What is required
Word for word, restate the lines from the one holding "Lemma selectors_match_selects p" through the end of the data below, including both endpoints and nothing more.
(Beginning of Material shown)
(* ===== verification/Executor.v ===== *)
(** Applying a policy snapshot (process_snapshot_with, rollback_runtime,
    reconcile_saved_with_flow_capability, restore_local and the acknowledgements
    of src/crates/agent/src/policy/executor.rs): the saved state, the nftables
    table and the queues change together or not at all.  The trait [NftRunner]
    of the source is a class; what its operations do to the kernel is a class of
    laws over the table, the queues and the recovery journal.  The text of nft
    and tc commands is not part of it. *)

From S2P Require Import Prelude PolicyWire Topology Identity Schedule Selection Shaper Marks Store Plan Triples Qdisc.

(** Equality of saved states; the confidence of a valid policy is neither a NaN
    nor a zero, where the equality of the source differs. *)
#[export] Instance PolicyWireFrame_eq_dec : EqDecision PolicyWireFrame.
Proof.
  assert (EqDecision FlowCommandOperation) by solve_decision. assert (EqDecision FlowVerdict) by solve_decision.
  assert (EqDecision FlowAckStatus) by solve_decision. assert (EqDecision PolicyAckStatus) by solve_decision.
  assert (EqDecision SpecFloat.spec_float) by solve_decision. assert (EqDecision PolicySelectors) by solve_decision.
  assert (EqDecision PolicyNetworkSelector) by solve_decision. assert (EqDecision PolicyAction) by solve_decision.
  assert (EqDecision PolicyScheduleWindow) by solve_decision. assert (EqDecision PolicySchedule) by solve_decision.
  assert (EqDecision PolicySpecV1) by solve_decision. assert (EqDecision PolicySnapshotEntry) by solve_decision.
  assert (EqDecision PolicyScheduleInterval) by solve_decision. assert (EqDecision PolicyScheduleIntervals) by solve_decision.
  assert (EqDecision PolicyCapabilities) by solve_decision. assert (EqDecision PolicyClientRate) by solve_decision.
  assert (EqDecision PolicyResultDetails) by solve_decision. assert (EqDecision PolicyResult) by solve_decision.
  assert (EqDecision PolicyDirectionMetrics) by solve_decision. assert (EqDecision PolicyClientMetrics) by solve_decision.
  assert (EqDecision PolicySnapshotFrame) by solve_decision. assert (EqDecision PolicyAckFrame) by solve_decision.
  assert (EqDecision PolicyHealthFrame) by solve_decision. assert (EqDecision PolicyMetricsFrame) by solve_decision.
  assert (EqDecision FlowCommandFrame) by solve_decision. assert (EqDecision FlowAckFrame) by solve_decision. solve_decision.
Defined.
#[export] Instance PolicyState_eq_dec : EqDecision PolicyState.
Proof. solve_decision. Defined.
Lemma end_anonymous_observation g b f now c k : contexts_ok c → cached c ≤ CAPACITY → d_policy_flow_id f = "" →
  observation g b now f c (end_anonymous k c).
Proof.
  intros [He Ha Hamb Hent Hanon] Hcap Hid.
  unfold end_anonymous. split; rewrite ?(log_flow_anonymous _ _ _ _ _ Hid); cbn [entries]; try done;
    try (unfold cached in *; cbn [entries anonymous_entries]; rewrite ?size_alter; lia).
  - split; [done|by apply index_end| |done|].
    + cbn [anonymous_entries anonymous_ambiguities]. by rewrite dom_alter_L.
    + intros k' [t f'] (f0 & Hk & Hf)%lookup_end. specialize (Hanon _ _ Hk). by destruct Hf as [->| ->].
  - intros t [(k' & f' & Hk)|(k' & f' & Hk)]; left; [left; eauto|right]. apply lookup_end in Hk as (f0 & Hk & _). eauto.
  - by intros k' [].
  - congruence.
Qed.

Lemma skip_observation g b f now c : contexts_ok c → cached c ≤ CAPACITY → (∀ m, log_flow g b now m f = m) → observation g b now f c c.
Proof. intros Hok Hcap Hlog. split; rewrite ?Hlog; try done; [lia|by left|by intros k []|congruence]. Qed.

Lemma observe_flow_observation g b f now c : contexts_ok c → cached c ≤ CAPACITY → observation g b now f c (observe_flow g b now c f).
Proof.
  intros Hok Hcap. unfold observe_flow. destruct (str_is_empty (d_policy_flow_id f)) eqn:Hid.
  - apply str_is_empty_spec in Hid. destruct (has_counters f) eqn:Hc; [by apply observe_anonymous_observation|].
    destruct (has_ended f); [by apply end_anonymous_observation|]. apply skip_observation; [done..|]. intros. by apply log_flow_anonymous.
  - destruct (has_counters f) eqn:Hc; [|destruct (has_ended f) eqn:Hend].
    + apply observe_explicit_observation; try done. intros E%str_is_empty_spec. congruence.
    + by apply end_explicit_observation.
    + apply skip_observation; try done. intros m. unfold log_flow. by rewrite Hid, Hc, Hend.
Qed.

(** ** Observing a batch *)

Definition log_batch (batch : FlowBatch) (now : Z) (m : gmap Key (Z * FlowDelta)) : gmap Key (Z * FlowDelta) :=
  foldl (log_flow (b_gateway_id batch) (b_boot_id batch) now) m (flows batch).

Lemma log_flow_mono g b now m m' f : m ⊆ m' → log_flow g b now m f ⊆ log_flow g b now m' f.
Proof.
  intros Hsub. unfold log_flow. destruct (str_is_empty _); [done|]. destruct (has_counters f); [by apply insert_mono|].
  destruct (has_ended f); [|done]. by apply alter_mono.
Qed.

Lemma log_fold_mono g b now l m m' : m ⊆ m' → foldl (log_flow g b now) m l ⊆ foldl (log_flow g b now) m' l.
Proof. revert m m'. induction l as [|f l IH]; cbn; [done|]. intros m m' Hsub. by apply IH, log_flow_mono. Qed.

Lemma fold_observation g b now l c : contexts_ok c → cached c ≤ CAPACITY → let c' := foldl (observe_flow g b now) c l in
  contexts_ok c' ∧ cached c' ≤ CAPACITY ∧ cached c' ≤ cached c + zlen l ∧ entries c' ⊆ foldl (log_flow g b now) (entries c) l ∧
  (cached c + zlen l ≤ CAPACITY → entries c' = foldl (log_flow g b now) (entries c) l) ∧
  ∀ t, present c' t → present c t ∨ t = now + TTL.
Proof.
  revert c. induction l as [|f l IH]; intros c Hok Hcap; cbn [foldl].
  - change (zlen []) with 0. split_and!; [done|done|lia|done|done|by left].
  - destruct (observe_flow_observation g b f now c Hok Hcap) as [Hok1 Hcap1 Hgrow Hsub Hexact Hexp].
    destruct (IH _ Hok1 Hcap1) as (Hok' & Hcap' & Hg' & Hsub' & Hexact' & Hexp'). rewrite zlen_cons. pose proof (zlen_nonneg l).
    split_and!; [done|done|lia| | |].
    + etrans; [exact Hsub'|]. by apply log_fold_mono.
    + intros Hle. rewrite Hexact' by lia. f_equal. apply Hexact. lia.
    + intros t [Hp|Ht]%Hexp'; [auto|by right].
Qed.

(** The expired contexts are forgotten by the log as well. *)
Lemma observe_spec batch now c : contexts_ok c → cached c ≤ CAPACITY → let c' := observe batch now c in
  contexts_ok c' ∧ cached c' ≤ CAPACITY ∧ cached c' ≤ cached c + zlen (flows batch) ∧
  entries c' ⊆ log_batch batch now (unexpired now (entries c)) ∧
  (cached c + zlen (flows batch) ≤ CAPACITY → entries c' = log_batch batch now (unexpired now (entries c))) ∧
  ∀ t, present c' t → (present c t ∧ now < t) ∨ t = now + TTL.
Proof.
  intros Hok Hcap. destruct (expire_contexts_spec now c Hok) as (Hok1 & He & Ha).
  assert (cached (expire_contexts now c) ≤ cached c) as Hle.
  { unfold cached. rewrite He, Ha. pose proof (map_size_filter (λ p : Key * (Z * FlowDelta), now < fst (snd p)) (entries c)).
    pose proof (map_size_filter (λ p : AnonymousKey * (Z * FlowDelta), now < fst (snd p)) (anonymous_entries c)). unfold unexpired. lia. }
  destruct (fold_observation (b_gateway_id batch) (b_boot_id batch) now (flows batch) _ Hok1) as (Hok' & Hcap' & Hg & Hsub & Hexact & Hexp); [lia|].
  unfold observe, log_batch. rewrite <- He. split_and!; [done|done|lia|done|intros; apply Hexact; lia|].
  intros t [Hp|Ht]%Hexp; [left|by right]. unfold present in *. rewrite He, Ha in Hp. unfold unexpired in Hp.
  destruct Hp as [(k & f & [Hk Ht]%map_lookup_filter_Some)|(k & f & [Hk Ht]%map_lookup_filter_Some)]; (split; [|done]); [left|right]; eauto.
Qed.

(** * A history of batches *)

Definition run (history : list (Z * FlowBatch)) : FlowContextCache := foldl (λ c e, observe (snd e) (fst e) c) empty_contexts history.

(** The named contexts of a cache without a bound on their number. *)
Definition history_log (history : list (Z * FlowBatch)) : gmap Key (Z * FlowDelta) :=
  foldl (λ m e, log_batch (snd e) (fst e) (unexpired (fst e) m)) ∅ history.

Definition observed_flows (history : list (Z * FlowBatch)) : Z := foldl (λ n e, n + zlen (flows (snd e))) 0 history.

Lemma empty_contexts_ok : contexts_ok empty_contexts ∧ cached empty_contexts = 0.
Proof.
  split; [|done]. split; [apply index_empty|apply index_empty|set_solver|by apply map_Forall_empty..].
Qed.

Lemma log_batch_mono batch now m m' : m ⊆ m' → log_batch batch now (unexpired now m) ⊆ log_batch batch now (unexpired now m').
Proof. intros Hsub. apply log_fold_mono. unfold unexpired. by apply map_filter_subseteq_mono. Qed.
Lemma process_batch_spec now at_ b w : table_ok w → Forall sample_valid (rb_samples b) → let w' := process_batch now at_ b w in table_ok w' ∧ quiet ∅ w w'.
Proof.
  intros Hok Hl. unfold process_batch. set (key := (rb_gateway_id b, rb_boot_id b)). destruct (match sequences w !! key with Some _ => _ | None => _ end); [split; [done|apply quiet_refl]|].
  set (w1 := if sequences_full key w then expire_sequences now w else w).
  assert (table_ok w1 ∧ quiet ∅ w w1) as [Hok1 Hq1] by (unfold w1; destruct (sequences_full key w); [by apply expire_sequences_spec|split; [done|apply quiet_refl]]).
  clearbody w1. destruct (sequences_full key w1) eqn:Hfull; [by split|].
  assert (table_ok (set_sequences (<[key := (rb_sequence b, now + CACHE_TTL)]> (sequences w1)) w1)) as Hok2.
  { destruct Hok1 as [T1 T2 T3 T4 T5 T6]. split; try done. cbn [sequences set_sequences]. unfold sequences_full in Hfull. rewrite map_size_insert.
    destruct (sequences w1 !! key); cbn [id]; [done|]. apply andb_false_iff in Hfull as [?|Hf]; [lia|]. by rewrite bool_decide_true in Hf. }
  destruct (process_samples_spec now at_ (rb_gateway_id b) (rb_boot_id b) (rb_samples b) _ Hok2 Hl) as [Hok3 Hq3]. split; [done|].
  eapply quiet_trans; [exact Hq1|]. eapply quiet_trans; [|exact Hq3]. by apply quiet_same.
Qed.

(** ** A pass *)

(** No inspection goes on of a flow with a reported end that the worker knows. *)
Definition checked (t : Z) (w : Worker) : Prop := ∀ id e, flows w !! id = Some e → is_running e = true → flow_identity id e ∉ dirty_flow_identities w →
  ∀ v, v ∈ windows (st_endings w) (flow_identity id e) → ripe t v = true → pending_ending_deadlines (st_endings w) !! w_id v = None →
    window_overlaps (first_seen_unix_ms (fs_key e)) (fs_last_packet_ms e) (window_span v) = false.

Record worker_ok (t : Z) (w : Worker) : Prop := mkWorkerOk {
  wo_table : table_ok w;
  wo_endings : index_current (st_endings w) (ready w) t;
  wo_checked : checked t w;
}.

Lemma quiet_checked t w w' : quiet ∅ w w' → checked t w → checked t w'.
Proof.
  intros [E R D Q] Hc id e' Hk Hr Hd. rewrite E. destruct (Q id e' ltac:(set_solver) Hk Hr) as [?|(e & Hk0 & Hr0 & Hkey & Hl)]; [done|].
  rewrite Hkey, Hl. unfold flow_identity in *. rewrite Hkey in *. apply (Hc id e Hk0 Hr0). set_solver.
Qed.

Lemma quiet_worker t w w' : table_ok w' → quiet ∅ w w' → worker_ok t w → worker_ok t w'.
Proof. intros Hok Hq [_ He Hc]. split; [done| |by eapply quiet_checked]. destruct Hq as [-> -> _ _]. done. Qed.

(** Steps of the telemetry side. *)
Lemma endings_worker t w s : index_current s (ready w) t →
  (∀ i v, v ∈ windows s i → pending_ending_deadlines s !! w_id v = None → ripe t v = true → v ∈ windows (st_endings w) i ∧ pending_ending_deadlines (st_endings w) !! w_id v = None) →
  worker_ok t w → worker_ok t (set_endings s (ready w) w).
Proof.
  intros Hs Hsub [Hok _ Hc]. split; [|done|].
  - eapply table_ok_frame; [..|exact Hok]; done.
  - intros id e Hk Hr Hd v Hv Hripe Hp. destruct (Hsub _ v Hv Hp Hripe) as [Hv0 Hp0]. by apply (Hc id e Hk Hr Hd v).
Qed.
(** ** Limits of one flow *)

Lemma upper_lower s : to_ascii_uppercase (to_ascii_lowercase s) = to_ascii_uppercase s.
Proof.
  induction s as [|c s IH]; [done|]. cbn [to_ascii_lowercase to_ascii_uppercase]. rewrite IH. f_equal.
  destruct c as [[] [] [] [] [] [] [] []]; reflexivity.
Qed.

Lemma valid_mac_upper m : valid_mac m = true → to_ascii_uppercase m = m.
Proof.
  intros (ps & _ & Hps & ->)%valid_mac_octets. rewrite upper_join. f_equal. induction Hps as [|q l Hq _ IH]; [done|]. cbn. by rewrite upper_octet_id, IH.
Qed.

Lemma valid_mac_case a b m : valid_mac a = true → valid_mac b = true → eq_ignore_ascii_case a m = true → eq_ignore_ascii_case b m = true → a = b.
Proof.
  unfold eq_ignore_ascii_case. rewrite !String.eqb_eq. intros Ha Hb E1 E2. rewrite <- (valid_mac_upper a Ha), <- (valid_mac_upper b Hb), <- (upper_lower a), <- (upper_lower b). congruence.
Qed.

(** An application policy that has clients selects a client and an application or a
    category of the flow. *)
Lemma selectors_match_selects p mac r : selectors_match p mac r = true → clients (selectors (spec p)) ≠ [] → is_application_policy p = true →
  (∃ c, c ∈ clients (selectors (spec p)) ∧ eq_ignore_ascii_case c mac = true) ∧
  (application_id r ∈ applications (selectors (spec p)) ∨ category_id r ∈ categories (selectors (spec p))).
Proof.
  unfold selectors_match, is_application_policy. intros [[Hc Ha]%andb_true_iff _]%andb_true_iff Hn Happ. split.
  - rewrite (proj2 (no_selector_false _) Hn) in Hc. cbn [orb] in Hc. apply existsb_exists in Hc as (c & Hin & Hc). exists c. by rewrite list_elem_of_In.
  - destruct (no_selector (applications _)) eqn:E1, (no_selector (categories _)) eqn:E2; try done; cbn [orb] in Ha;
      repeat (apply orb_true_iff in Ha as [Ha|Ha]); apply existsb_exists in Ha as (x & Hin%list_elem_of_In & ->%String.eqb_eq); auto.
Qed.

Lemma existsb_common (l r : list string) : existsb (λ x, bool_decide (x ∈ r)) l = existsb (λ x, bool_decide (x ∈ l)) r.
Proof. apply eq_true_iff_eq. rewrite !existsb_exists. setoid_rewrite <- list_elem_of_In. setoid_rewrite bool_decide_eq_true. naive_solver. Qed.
(End of Material shown)
Solution to the problem
Lemma selectors_match_selects p mac r : selectors_match p mac r = true → clients (selectors (spec p)) ≠ [] → is_application_policy p = true →
  (∃ c, c ∈ clients (selectors (spec p)) ∧ eq_ignore_ascii_case c mac = true) ∧
  (application_id r ∈ applications (selectors (spec p)) ∨ category_id r ∈ categories (selectors (spec p))).
Proof.
  unfold selectors_match, is_application_policy. intros [[Hc Ha]%andb_true_iff _]%andb_true_iff Hn Happ. split.
  - rewrite (proj2 (no_selector_false _) Hn) in Hc. cbn [orb] in Hc. apply existsb_exists in Hc as (c & Hin & Hc). exists c. by rewrite list_elem_of_In.
  - destruct (no_selector (applications _)) eqn:E1, (no_selector (categories _)) eqn:E2; try done; cbn [orb] in Ha;
      repeat (apply orb_true_iff in Ha as [Ha|Ha]); apply existsb_exists in Ha as (x & Hin%list_elem_of_In & ->%String.eqb_eq); auto.
Qed.

Lemma existsb_common (l r : list string) : existsb (λ x, bool_decide (x ∈ r)) l = existsb (λ x, bool_decide (x ∈ l)) r.
Proof. apply eq_true_iff_eq. rewrite !existsb_exists. setoid_rewrite <- list_elem_of_In. setoid_rewrite bool_decide_eq_true. naive_solver. Qed.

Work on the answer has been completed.